Un E3 indimenticabile, l’inizio del futuro

Lo sviluppatore ovviamente non ci vide nulla di male e lo implementò senza grosse riserve nel codice di gioco. Nessuno nel team mise in discussione il lavoro di Barrett, quasi ignorando la feature.

All'inizio del 1999, prima che EA avesse la possibilità di intervenire su tale questione, a Barrett fu chiesto di creare una demo scriptata da mostrare all'E3. La demo avrebbe dovuto mostrare tre scene diverse. Si trattava di spezzoni di gioco pianificati e preregistrati. Venne il giorno tanto atteso e all’E3, sul palco e davanti a una sala gremita, i produttori del gioco assistettero - non preparati - alla scena di due Sims dello stesso sesso che si corteggiavano e si baciavano appassionatamente, innamorandosi. Dopo quel bacio, il titolo godette delle luci della ribalta per tutto il resto dell'E3 e anche oltre (tanto che alla fine il titolo non venne più cancellato), dando inconsapevolmente il via alla libertà che possiamo vedere e di cui possiamo godere nei videogiochi odierni.

Il Pride Month videoludico

Da tempo, ormai, l’industry videoludica ha deciso di abbracciare (in maniera più o meno sentita, più o meno sincera, più o meno legata alle vendite) le celebrazioni e le iniziative per l’eguaglianza e i diritti LGBTQIA+ inondando i videogiochi di aggiornamenti arcobaleno. Ovviamente non ci soffermeremo sul contrasto piuttosto evidente tra queste belle idee e gli scandali che a cadenza regolare colpiscono proprio l’ambiente di lavoro all’interno delle multinazionali dell’entertainment (videoludica ed esportiva). Purtroppo, per quanto se ne parli tali episodi continuano ad essere la classica pianta infestante da cui non ci si riesce mai a liberare.
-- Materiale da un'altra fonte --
Lemma le_split_combine bs :
  Forall is_byte bs → le_split (length bs) (le_combine bs) = bs.
Proof.
  induction 1 as [|b bs Hb _ IH]; [done|]. unfold is_byte in Hb.
  simpl. f_equal.
  - rewrite Z.mul_comm, Z.mod_add by lia. by apply Z.mod_small.
  - rewrite Z.mul_comm, Z.div_add by lia. rewrite (Z.div_small b) by lia.
    by rewrite Z.add_0_l.
Qed.

(** ** Lists indexed by [Z] *)

Definition zlen {A} (l : list A) : Z := Z.of_nat (length l).

Lemma zlen_nonneg {A} (l : list A) : 0 ≤ zlen l.
Proof. unfold zlen. lia. Qed.

Lemma zlen_cons {A} (x : A) (l : list A) : zlen (x :: l) = 1 + zlen l.
Proof. unfold zlen. simpl. lia. Qed.

Lemma zlen_app {A} (l k : list A) : zlen (l ++ k) = zlen l + zlen k.
Proof. unfold zlen. rewrite length_app. lia. Qed.

Lemma zlen_le_split n v : zlen (le_split n v) = Z.of_nat n.
Proof. unfold zlen. by rewrite length_le_split. Qed.

Definition znth (l : list Z) (i : Z) : Z := nth (Z.to_nat i) l 0.

(** [l] with the element at index [i] replaced; a C array store whose
    bounds are checked by the caller. *)
Definition zset (l : list Z) (i : Z) (v : Z) : list Z :=
  <[Z.to_nat i := v]> l.

Lemma zlen_zset l i v : zlen (zset l i v) = zlen l.
Proof. unfold zlen, zset. by rewrite length_insert. Qed.

Lemma znth_zset l i j v :
  0 ≤ i < zlen l → 0 ≤ j →
  znth (zset l i v) j = if i =? j then v else znth l j.
Proof.
  unfold znth, zset, zlen. intros Hi Hj. rewrite !nth_lookup.
  destruct (Z.eqb_spec i j) as [->|Hne].
  - rewrite list_lookup_insert_eq by lia. done.
  - rewrite list_lookup_insert_ne by lia. done.
Qed.

(** ** The C library: [%d] of [sprintf] *)

Fixpoint dec_digits (fuel : nat) (n : Z) : list Z :=
  match fuel with
  | O => []
  | S fuel =>
      if n <? 10 then [48 + n] else dec_digits fuel (n / 10) ++ [48 + n mod 10]
  end.

(** An [int] has at most ten decimal digits. *)
Definition fmt_d (n : Z) : list Z :=
  if n <? 0 then 45 :: dec_digits 10 (- n) else dec_digits 10 n.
Così come le idee che riguardano la sfera dell’identità sessuale inserite dagli sviluppatori nei videogiochi, le quali non sono sempre ben accolte dalle varie community. Basti ricordare la campagna di boicottaggio e di odio che dovette fronteggiare Blizzard quando svelò l’orientamento sessuale di Tracer o, ancor peggio, di Soldato 76.

Ciò che vogliamo, invece, sottolineare per chiudere questo articolo è la progressiva apertura delle opere videoludiche a tali temi. Pensiamo, ad esempio, a Life is Strange True Colors, Tell me Why, Stardew Valley, tutti i rivoli “romance” che si possono creare nei GDR come Mass Effect, Dragon Age, il già citato The Sims, i prodotti Ubisoft come Assassin’s Creed Odyssey, The Last of Us e così via. Senza contare, poi, i titoli cosiddetti GAAS (o Game as a Service) come i vari Overwatch, VALORANT, League of Legends, Rainbow Six e via di questo passo, in cui i personaggi ormai vengono identificati con un genere o l'orientamento sessuale specifico. Insomma, se ne è fatta di strada da quel bacio di The Sims…ma altrettanta, se non di più rimane ancora da fare, per far sì che non ci sia più bisogno di un Pride Month che imbrigli la coscienza sociale in soli trenta giorni. Il videogioco è uno dei mezzi espressivi più liberi in assoluto e finalmente ce ne stiamo accorgendo.